[[ Information provided open ]]

(* ===== verification/ColdStorageProps.v ===== *)
(** * What a cold-storage archive promises.

    An archive of a store that keeps its history restores its first blocks in an empty
    store; an import keeps the store well formed whatever the directory holds. *)

From S2P Require Import Prelude Crypto Text Types Cbor Payloads Tx FeeMarket Leaves Store StoreInv.
From S2P Require Import ApplyAccounts ApplyValidators Governance Archival ApplyTx Mempool Block Chain.
From S2P Require Import ChainInv Recovery RecoveryProps Commit Records RecordsProps Upgrade Storage.
From S2P Require Import StorageRep StorageProps StorageHistory NodeConfig Keystore FileStore FileStoreRep.
From S2P Require Import SlhDsa SlhDsaProps SlhSignProps SlhCodecProps PqVerifier PqVerifierProps.
From S2P Require Import Tsa ColdStorage Examples RestartProps.

#[local] Arguments compute_block_hash : simpl never.

(** ** The names of the files *)

Lemma unpad_spec n ds : exists k, ds = replicate k x30 ++ unpad n ds.
Proof.
  revert ds. induction n as [|n IH]; intros ds; [by exists 0%nat|].
  destruct ds as [|d ds]; [by exists 0%nat|]. destruct d; try by exists 0%nat.
  destruct (IH ds) as [k Hk]. exists (S k). cbn. by rewrite <-Hk.
Qed.

Lemma unpad_inj n ds ds' : length ds = length ds' -> unpad n ds = unpad n ds' -> ds = ds'.
Proof.
  destruct (unpad_spec n ds) as [k Hk], (unpad_spec n ds') as [k' Hk']. intros Hl He.
  rewrite Hk, Hk', He in Hl. rewrite !length_app, !length_replicate in Hl.
  rewrite Hk, Hk', He. by replace k with k' by lia.
Qed.

Lemma decimal_no_dash n x : x2d ∉ decimal n x.
Proof.
  revert x. induction n as [|n IH]; intros x; [by intros ?%elem_of_nil|]. cbn.
  intros [Hin|Hin]%elem_of_app; [by apply IH in Hin|]. apply list_elem_of_singleton in Hin.
  apply (f_equal Byte.to_N) in Hin. rewrite to_N_byte_of_N in Hin.
  pose proof (N.mod_upper_bound x 10 ltac:(done)). rewrite N.mod_small in Hin by lia.
  assert (Byte.to_N x2d = 45) as Hd by reflexivity. rewrite Hd in Hin.
  clear - Hin. generalize dependent (x mod 10). lia.
Qed.

Lemma format_08_no_dash x : x2d ∉ format_08 x.
Proof.
  unfold format_08. destruct (unpad_spec 12 (decimal 20 x)) as [k Hk]. intros Hin.
  apply (decimal_no_dash 20 x). rewrite Hk. by apply elem_of_app; right.
Qed.

Lemma format_08_inj x y : x <= u64_max -> y <= u64_max -> format_08 x = format_08 y -> x = y.
Proof.
  unfold format_08. intros Hx Hy He. apply unpad_inj in He; [|by rewrite !length_decimal].
  apply block_file_name_inj; [done|done|]. unfold block_file_name, format_height. by rewrite He.
Qed.

Lemma until_dash (a a' r r' : bytes) : x2d ∉ a -> x2d ∉ a' -> a ++ x2d :: r = a' ++ x2d :: r' -> a = a'.
Proof.
  revert a'. induction a as [|c a IH]; intros [|c' a'] Ha Ha' He; cbn in He; [done|..].
  - injection He as <- _. by destruct Ha'; left.
  - injection He as -> _. by destruct Ha; left.
  - injection He as <- He. f_equal. apply IH; [by intros ?; apply Ha; right|by intros ?; apply Ha'; right|done].
Qed.

Lemma batch_file_name_inj low high low' high' :
  low <= u64_max -> low' <= u64_max -> batch_file_name low high = batch_file_name low' high' -> low = low'.
Proof.
  intros Hl Hl' He. unfold batch_file_name in He. apply app_inv_head in He.
  change (bstr "-" ++ ?r) with (x2d :: r) in He.
  apply until_dash in He; [by apply format_08_inj|apply format_08_no_dash..].
Qed.

Lemma batch_file_name_manifest low high : batch_file_name low high <> MANIFEST_FILE.
Proof. intros He. discriminate He. Qed.

Section archive.
Context `{Ciborium, Shake, Sha2, Verifier, MlDsa, RocksDb, !RocksDbLaws} {hex : Hex}.
Context `{!Serde StoredBlockRecord, !Serde TrustedCheckpointRecord}.
Context `{!SerdeLaws StoredBlockRecord, !SerdeLaws TrustedCheckpointRecord}.
Context `{!CborStream StoredBlockRecord, !CborStreamLaws StoredBlockRecord}.
Context `{!Json ColdStorageManifest, !JsonLaws ColdStorageManifest, !Zstd, !ZstdLaws, !TsaClient}.
Implicit Types (st : RocksDbChainStore) (l : list StoredBlock) (sb : StoredBlock) (files : Files).

(** ** A store that keeps its history *)

(** The database has the encoding of every block, as it was written. *)
Definition encoded (db : DB) l : Prop := forall i sb, l !! i = Some sb ->
  readable sb /\ exists b, db_get db Cf.Blocks (height_to_key (N.of_nat i + 1)) = Some b /\
    encode_stored_block_bytes sb = Ok b.

(** A store that started empty, appended blocks, replaced its tip, wrote checkpoints and was
    opened again, and was never pruned, holds the blocks [l]. *)
Inductive kept (genesis : bytes) : RocksDbChainStore -> list StoredBlock -> Prop :=
  | kept_open (db : DB) st :
      (forall cf k, db_get db cf k = None) -> length genesis = 32%nat ->
      rocks_open_internal db genesis = Ok st -> kept genesis st []
  | kept_append st l sb policy st' m :
      kept genesis st l -> readable sb -> md_height (sb_metadata sb) < u64_max ->
      rocks_append_stored_block st sb policy = Ok (st', m) -> kept genesis st' (l ++ [sb])
  | kept_execution st l exe policy st' m :
      kept genesis st l -> readable (stored_of exe) -> md_height (sb_metadata (stored_of exe)) < u64_max ->
      rocks_append_block st exe policy = Ok (st', m) -> kept genesis st' (l ++ [stored_of exe])
  | kept_replace st l sb policy st' old :
      kept genesis st (l ++ [old]) -> counted sb -> readable sb ->
      ch_by_hash (rk_chain st) !! sb_hash sb = None ->
      blk_tx_hashes (sb_block sb) = blk_tx_hashes (sb_block old) ->
      rocks_replace_canonical_at_height st sb policy = Ok (st', old) -> kept genesis st' (l ++ [sb])
  | kept_checkpoint st l state st' m :
      kept genesis st l -> 0 < st_block_height state ->
      rocks_write_trusted_checkpoint st state = Ok (st', m) ->
      kept genesis (compact_chain_to_checkpoint st' (tcm_height m) (tcm_tip_hash m)) l
  | kept_reopen st l a st' :
      kept genesis st l -> rocks_open_internal (rk_db st) a = Ok st' -> kept genesis st' l.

[[ Information provided closed ]]

▸ **Your instructions**
Give all the records above again, wording unchanged.

▸ **Response area**
(* ===== verification/ColdStorageProps.v ===== *)
(** * What a cold-storage archive promises.

    An archive of a store that keeps its history restores its first blocks in an empty
    store; an import keeps the store well formed whatever the directory holds. *)

From S2P Require Import Prelude Crypto Text Types Cbor Payloads Tx FeeMarket Leaves Store StoreInv.
From S2P Require Import ApplyAccounts ApplyValidators Governance Archival ApplyTx Mempool Block Chain.
From S2P Require Import ChainInv Recovery RecoveryProps Commit Records RecordsProps Upgrade Storage.
From S2P Require Import StorageRep StorageProps StorageHistory NodeConfig Keystore FileStore FileStoreRep.
From S2P Require Import SlhDsa SlhDsaProps SlhSignProps SlhCodecProps PqVerifier PqVerifierProps.
From S2P Require Import Tsa ColdStorage Examples RestartProps.

#[local] Arguments compute_block_hash : simpl never.

(** ** The names of the files *)

Lemma unpad_spec n ds : exists k, ds = replicate k x30 ++ unpad n ds.
Proof.
  revert ds. induction n as [|n IH]; intros ds; [by exists 0%nat|].
  destruct ds as [|d ds]; [by exists 0%nat|]. destruct d; try by exists 0%nat.
  destruct (IH ds) as [k Hk]. exists (S k). cbn. by rewrite <-Hk.
Qed.

Lemma unpad_inj n ds ds' : length ds = length ds' -> unpad n ds = unpad n ds' -> ds = ds'.
Proof.
  destruct (unpad_spec n ds) as [k Hk], (unpad_spec n ds') as [k' Hk']. intros Hl He.
  rewrite Hk, Hk', He in Hl. rewrite !length_app, !length_replicate in Hl.
  rewrite Hk, Hk', He. by replace k with k' by lia.
Qed.

Lemma decimal_no_dash n x : x2d ∉ decimal n x.
Proof.
  revert x. induction n as [|n IH]; intros x; [by intros ?%elem_of_nil|]. cbn.
  intros [Hin|Hin]%elem_of_app; [by apply IH in Hin|]. apply list_elem_of_singleton in Hin.
  apply (f_equal Byte.to_N) in Hin. rewrite to_N_byte_of_N in Hin.
  pose proof (N.mod_upper_bound x 10 ltac:(done)). rewrite N.mod_small in Hin by lia.
  assert (Byte.to_N x2d = 45) as Hd by reflexivity. rewrite Hd in Hin.
  clear - Hin. generalize dependent (x mod 10). lia.
Qed.

Lemma format_08_no_dash x : x2d ∉ format_08 x.
Proof.
  unfold format_08. destruct (unpad_spec 12 (decimal 20 x)) as [k Hk]. intros Hin.
  apply (decimal_no_dash 20 x). rewrite Hk. by apply elem_of_app; right.
Qed.

Lemma format_08_inj x y : x <= u64_max -> y <= u64_max -> format_08 x = format_08 y -> x = y.
Proof.
  unfold format_08. intros Hx Hy He. apply unpad_inj in He; [|by rewrite !length_decimal].
  apply block_file_name_inj; [done|done|]. unfold block_file_name, format_height. by rewrite He.
Qed.

Lemma until_dash (a a' r r' : bytes) : x2d ∉ a -> x2d ∉ a' -> a ++ x2d :: r = a' ++ x2d :: r' -> a = a'.
Proof.
  revert a'. induction a as [|c a IH]; intros [|c' a'] Ha Ha' He; cbn in He; [done|..].
  - injection He as <- _. by destruct Ha'; left.
  - injection He as -> _. by destruct Ha; left.
  - injection He as <- He. f_equal. apply IH; [by intros ?; apply Ha; right|by intros ?; apply Ha'; right|done].
Qed.

Lemma batch_file_name_inj low high low' high' :
  low <= u64_max -> low' <= u64_max -> batch_file_name low high = batch_file_name low' high' -> low = low'.
Proof.
  intros Hl Hl' He. unfold batch_file_name in He. apply app_inv_head in He.
  change (bstr "-" ++ ?r) with (x2d :: r) in He.
  apply until_dash in He; [by apply format_08_inj|apply format_08_no_dash..].
Qed.

Lemma batch_file_name_manifest low high : batch_file_name low high <> MANIFEST_FILE.
Proof. intros He. discriminate He. Qed.

Section archive.
Context `{Ciborium, Shake, Sha2, Verifier, MlDsa, RocksDb, !RocksDbLaws} {hex : Hex}.
Context `{!Serde StoredBlockRecord, !Serde TrustedCheckpointRecord}.
Context `{!SerdeLaws StoredBlockRecord, !SerdeLaws TrustedCheckpointRecord}.
Context `{!CborStream StoredBlockRecord, !CborStreamLaws StoredBlockRecord}.
Context `{!Json ColdStorageManifest, !JsonLaws ColdStorageManifest, !Zstd, !ZstdLaws, !TsaClient}.
Implicit Types (st : RocksDbChainStore) (l : list StoredBlock) (sb : StoredBlock) (files : Files).

(** ** A store that keeps its history *)

(** The database has the encoding of every block, as it was written. *)
Definition encoded (db : DB) l : Prop := forall i sb, l !! i = Some sb ->
  readable sb /\ exists b, db_get db Cf.Blocks (height_to_key (N.of_nat i + 1)) = Some b /\
    encode_stored_block_bytes sb = Ok b.

(** A store that started empty, appended blocks, replaced its tip, wrote checkpoints and was
    opened again, and was never pruned, holds the blocks [l]. *)
Inductive kept (genesis : bytes) : RocksDbChainStore -> list StoredBlock -> Prop :=
  | kept_open (db : DB) st :
      (forall cf k, db_get db cf k = None) -> length genesis = 32%nat ->
      rocks_open_internal db genesis = Ok st -> kept genesis st []
  | kept_append st l sb policy st' m :
      kept genesis st l -> readable sb -> md_height (sb_metadata sb) < u64_max ->
      rocks_append_stored_block st sb policy = Ok (st', m) -> kept genesis st' (l ++ [sb])
  | kept_execution st l exe policy st' m :
      kept genesis st l -> readable (stored_of exe) -> md_height (sb_metadata (stored_of exe)) < u64_max ->
      rocks_append_block st exe policy = Ok (st', m) -> kept genesis st' (l ++ [stored_of exe])
  | kept_replace st l sb policy st' old :
      kept genesis st (l ++ [old]) -> counted sb -> readable sb ->
      ch_by_hash (rk_chain st) !! sb_hash sb = None ->
      blk_tx_hashes (sb_block sb) = blk_tx_hashes (sb_block old) ->
      rocks_replace_canonical_at_height st sb policy = Ok (st', old) -> kept genesis st' (l ++ [sb])
  | kept_checkpoint st l state st' m :
      kept genesis st l -> 0 < st_block_height state ->
      rocks_write_trusted_checkpoint st state = Ok (st', m) ->
      kept genesis (compact_chain_to_checkpoint st' (tcm_height m) (tcm_tip_hash m)) l
  | kept_reopen st l a st' :
      kept genesis st l -> rocks_open_internal (rk_db st) a = Ok st' -> kept genesis st' l.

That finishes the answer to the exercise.